**Problem**
Below are the records. Retype exactly the lines between the lines holding "(as mux v1.8.1 does it);" and "#[local] Set Warnings", inclusive.

(Collected data)
======

(** * github-api: an HTTP facade over the GitHub client

    A shallow embedding of [main.go]: the datastore handle and its
    construction ([New]), the three routes of [NewRouter], the handlers
    [GetCount], [CommitComment] and [PullComment], and [WriteError].

    The program is a thin layer over its libraries.  What the handlers
    observe of them is modelled in a module per package, named after it:
    - [strconv]: [Atoi], following the library's fast and slow path, on a
      64-bit [int];
    - [json]: the encoder, for the two shapes the program encodes (an [int]
      and a one-key map holding a string), and the decoder's reading of
      such a map;
    - [path], [url]: [Clean] on rooted paths and the escaping of a path;
    - [http]: the [ResponseWriter] as a recorder of what the handler did to
      it, with the implicit [WriteHeader(200)] of the first [Write];
    - [mux]: route templates, parsed from the very strings of the source,
      the redirect of a path that is not in canonical form, and the
      matching of a request against the routes in registration order
      (as mux v1.8.1 does it);
    - [oauth2], [github]: the constructors [New] calls, and the remote API
      as an oracle (what each call returns) together with the trace of the
      calls made. *)

From Stdlib Require Import String Ascii List ZArith NArith Bool Lia.
From Stdlib Require Import DecimalString DecimalPos DecimalZ.
Import ListNotations.
Open Scope string_scope.
Open Scope Z_scope.

#[local] Set Warnings "-register-all".

(** Go's [error]: [nil], or a value whose [Error()] is the message. *)
Definition error := option string.

(** ** strconv *)

Module strconv.

(** The two sentinel errors a [*NumError] wraps. *)
Inductive NumError := ErrSyntax | ErrRange.

Definition IntSize : Z := 64.
Definition maxUint64 : Z := 2 ^ 64 - 1.

Definition is_digit (c : ascii) : bool :=
  let n := N_of_ascii c in ((48 <=? n) && (n <=? 57))%N.

Definition digit (c : ascii) : Z := Z.of_N (N_of_ascii c) - 48.

(** [uint64] and [int64] wrap-around. *)
Definition uint64 (z : Z) : Z := z mod 2 ^ 64.
Definition int64 (z : Z) : Z := (z + 2 ^ 63) mod 2 ^ 64 - 2 ^ 63.

(** The digit loop of [ParseUint(s, 10, bitSize)]: a byte that is no
    decimal digit is a syntax error; an overflow returns at once, without
    a look at the bytes that follow. *)
Fixpoint parseUintLoop (maxVal n : Z) (s : string) : Z * option NumError :=
  match s with
  | EmptyString => (n, None)
  | String c rest =>
      if negb (is_digit c) then (0, Some ErrSyntax)
      else
        let cutoff := maxUint64 / 10 + 1 in
        if cutoff <=? n then (maxVal, Some ErrRange)
        else
          let n := uint64 (n * 10) in
          let n1 := uint64 (n + digit c) in
          if (n1 <? n) || (maxVal <? n1) then (maxVal, Some ErrRange)
          else parseUintLoop maxVal n1 rest
  end.

(** [ParseUint(s, 10, 0)]. *)
Definition ParseUint (s : string) : Z * option NumError :=
  match s with
  | EmptyString => (0, Some ErrSyntax)
  | _ => parseUintLoop (2 ^ IntSize - 1) 0 s
  end.

(** [ParseInt(s, 10, 0)]: the sign is picked off, the rest parsed
    unsigned; out of range, the result is the largest magnitude of the
    sign, together with [ErrRange]. *)
Definition ParseInt (s : string) : Z * option NumError :=
  match s with
  | EmptyString => (0, Some ErrSyntax)
  | String c rest =>
      let neg := Ascii.eqb c "-" in
      let s' := if Ascii.eqb c "+" || neg then rest else s in
      let '(un, err) := ParseUint s' in
      match err with
      | Some ErrSyntax => (0, Some ErrSyntax)
      | _ =>
          let cutoff := 2 ^ (IntSize - 1) in
          if negb neg && (cutoff <=? un) then (int64 (cutoff - 1), Some ErrRange)
          else if neg && (cutoff <? un) then (int64 (- int64 cutoff), Some ErrRange)
          else
            let n := int64 un in
            (if neg then int64 (- n) else n, None)
      end
  end.

(** The loop of the fast path of [Atoi]. *)
Fixpoint atoiLoop (n : Z) (s : string) : option Z :=
  match s with
  | EmptyString => Some n
  | String ch rest =>
      if negb (is_digit ch) then None else atoiLoop (n * 10 + digit ch) rest
  end.

(** [Atoi]: strings of 1 to 18 bytes take the fast path, which cannot
    overflow; the others go through [ParseInt]. *)
Definition Atoi (s : string) : Z * option NumError :=
  let sLen := Z.of_nat (String.length s) in
  if (0 <? sLen) && (sLen <? 19) then
    match s with
    | EmptyString => (0, Some ErrSyntax)
    | String c rest =>
        let signed := Ascii.eqb c "-" || Ascii.eqb c "+" in
        let s' := if signed then rest else s in
        if signed && (Z.of_nat (String.length s') <? 1) then (0, Some ErrSyntax)
        else
          match atoiLoop 0 s' with
          | None => (0, Some ErrSyntax)
          | Some n => (if Ascii.eqb c "-" then - n else n, None)
          end
    end
  else ParseInt s.

End strconv.

(** ** encoding/json *)

Module json.

(** The values the program encodes: [len(repos)] and the error envelope
    [map[string]interface{}{"error": msg}]. *)
Inductive value :=
| Int (n : Z)
| Str (s : string)
| Map (fields : list (string * value)).

Definition quote : string := String "034" EmptyString.

Definition hexdigit (n : N) : ascii :=
  ascii_of_N (if (n <? 10)%N then 48 + n else 87 + n)%N.

(** One byte below 0x80, as the encoder writes it (Go 1.22 and later;
    HTML escaping is on by default): short escapes for the quote, the
    backslash and five control bytes, [\u00XX] for the other control
    bytes and for [<], [>] and [&], the byte itself otherwise. *)
Definition escape (c : ascii) : string :=
  let n := N_of_ascii c in
  if Ascii.eqb c "034" then "\" ++ quote
  else if Ascii.eqb c "\" then "\\"
  else if Ascii.eqb c "008" then "\b"
  else if Ascii.eqb c "012" then "\f"
  else if Ascii.eqb c "010" then "\n"
  else if Ascii.eqb c "013" then "\r"
  else if Ascii.eqb c "009" then "\t"
  else if (n <? 32)%N || Ascii.eqb c "<" || Ascii.eqb c ">" || Ascii.eqb c "&"
  then "\u00" ++ String (hexdigit (n / 16)) (String (hexdigit (n mod 16)) EmptyString)
  else String c EmptyString.

(** UTF-8, as [utf8.DecodeRuneInString] reads it: the length of the
    sequence a first byte opens and the range of its second byte ([None]
    for a byte that opens none); the bytes after the second are
    continuation bytes. *)
Definition between (lo hi : N) (c : ascii) : bool :=
  let n := N_of_ascii c in ((lo <=? n) && (n <=? hi))%N.

Definition lead (c : ascii) : option (nat * N * N) :=
  let n := N_of_ascii c in
  if between 194 223 c then Some (2%nat, 128, 191)%N
  else if (n =? 224)%N then Some (3%nat, 160, 191)%N
  else if between 225 236 c || between 238 239 c then Some (3%nat, 128, 191)%N
  else if (n =? 237)%N then Some (3%nat, 128, 159)%N
  else if (n =? 240)%N then Some (4%nat, 144, 191)%N
  else if between 241 243 c then Some (4%nat, 128, 191)%N
  else if (n =? 244)%N then Some (4%nat, 128, 143)%N
  else None.

Definition continuation (c : ascii) : bool := between 128 191 c.

(** What the encoder writes for a byte that opens no valid sequence. *)
Definition replacement : string := "\u" ++ "fffd".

======

**The completed task**
      (as mux v1.8.1 does it);
    - [oauth2], [github]: the constructors [New] calls, and the remote API
      as an oracle (what each call returns) together with the trace of the
      calls made. *)

From Stdlib Require Import String Ascii List ZArith NArith Bool Lia.
From Stdlib Require Import DecimalString DecimalPos DecimalZ.
Import ListNotations.
Open Scope string_scope.
Open Scope Z_scope.

#[local] Set Warnings "-register-all".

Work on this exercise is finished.